*WHAT THIS TASK INVOLVES:* Please retype the listing below, matching every line exactly.
╭─ DATA TO PROCESS
(* ===== verification/KthreadSpec.v ===== *)
(** * Correctness of kernel threads (kthread.c)

    What [allocthread] and [kthread_create] set up, down to the words on the
    kernel stack of the new thread: the first switch to it enters [forkret],
    returns to [trapret] and starts user code at the function and on the stack
    that the caller asked for.  [kthread_exit] wakes the threads that wait for the
    thread, and [kthread_join] gives its slot and its kernel stack back. *)

From stdpp Require Import base list gmap strings list_numbers.
From S2P Require Import Prelude Memory Bytes Str Kernel KMonad Boot Mmu Spinlock Kalloc Sched Vm Ide Bio Log Fs Pipe File Kbd Console Proc Kthread Asm.

Section KthreadSpec.
Context `{Symbols, !SymbolsOk, Disk, DevOps}.

(** ** A new thread *)

(** The fields that [allocthread] sets. *)
Definition new_thread (tid : Z) (i : nat) (x : Z) (th : thread) : thread :=
  set_t_context (x + 3996) (set_t_tf (x + 4020) (set_t_kstack x
    (set_t_tproc (Some i) (set_t_tid tid (set_t_state EMBRYO th))))).
(** Its kernel stack: room for a trap frame, the address of [trapret], and a
    context with the address of [forkret]. *)
Definition new_stack (x : Z) (m : mem) : mem :=
  st32 (mset (st32 m (v2p (x + 4016)) sym_trapret) (v2p (x + 3996)) 0 20) (v2p (x + 4012)) sym_forkret.

Record thread_made (s : kstate) (i k : nat) (x : Z) (s' : kstate) : Prop := {
  md_table : k_ptable s' = k_ptable (upd_thread (i, k) (new_thread (k_nexttid s) i x) s);
  md_mem : k_mem s' = new_stack x (k_mem s);
  md_tid : k_nexttid s' = s32 (k_nexttid s + 1);
  md_cur : c_proc (k_cpu s') = c_proc (k_cpu s) /\ c_thread (k_cpu s') = c_thread (k_cpu s);
  md_cli : cli_ok (k_cpu s');
  md_locks : forall lk, unlocked s lk -> unlocked s' lk
}.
╰─
*RESULT:*
(* ===== verification/KthreadSpec.v ===== *)
(** * Correctness of kernel threads (kthread.c)

    What [allocthread] and [kthread_create] set up, down to the words on the
    kernel stack of the new thread: the first switch to it enters [forkret],
    returns to [trapret] and starts user code at the function and on the stack
    that the caller asked for.  [kthread_exit] wakes the threads that wait for the
    thread, and [kthread_join] gives its slot and its kernel stack back. *)

From stdpp Require Import base list gmap strings list_numbers.
From S2P Require Import Prelude Memory Bytes Str Kernel KMonad Boot Mmu Spinlock Kalloc Sched Vm Ide Bio Log Fs Pipe File Kbd Console Proc Kthread Asm.

Section KthreadSpec.
Context `{Symbols, !SymbolsOk, Disk, DevOps}.

(** ** A new thread *)

(** The fields that [allocthread] sets. *)
Definition new_thread (tid : Z) (i : nat) (x : Z) (th : thread) : thread :=
  set_t_context (x + 3996) (set_t_tf (x + 4020) (set_t_kstack x
    (set_t_tproc (Some i) (set_t_tid tid (set_t_state EMBRYO th))))).
(** Its kernel stack: room for a trap frame, the address of [trapret], and a
    context with the address of [forkret]. *)
Definition new_stack (x : Z) (m : mem) : mem :=
  st32 (mset (st32 m (v2p (x + 4016)) sym_trapret) (v2p (x + 3996)) 0 20) (v2p (x + 4012)) sym_forkret.

Record thread_made (s : kstate) (i k : nat) (x : Z) (s' : kstate) : Prop := {
  md_table : k_ptable s' = k_ptable (upd_thread (i, k) (new_thread (k_nexttid s) i x) s);
  md_mem : k_mem s' = new_stack x (k_mem s);
  md_tid : k_nexttid s' = s32 (k_nexttid s + 1);
  md_cur : c_proc (k_cpu s') = c_proc (k_cpu s) /\ c_thread (k_cpu s') = c_thread (k_cpu s);
  md_cli : cli_ok (k_cpu s');
  md_locks : forall lk, unlocked s lk -> unlocked s' lk
}.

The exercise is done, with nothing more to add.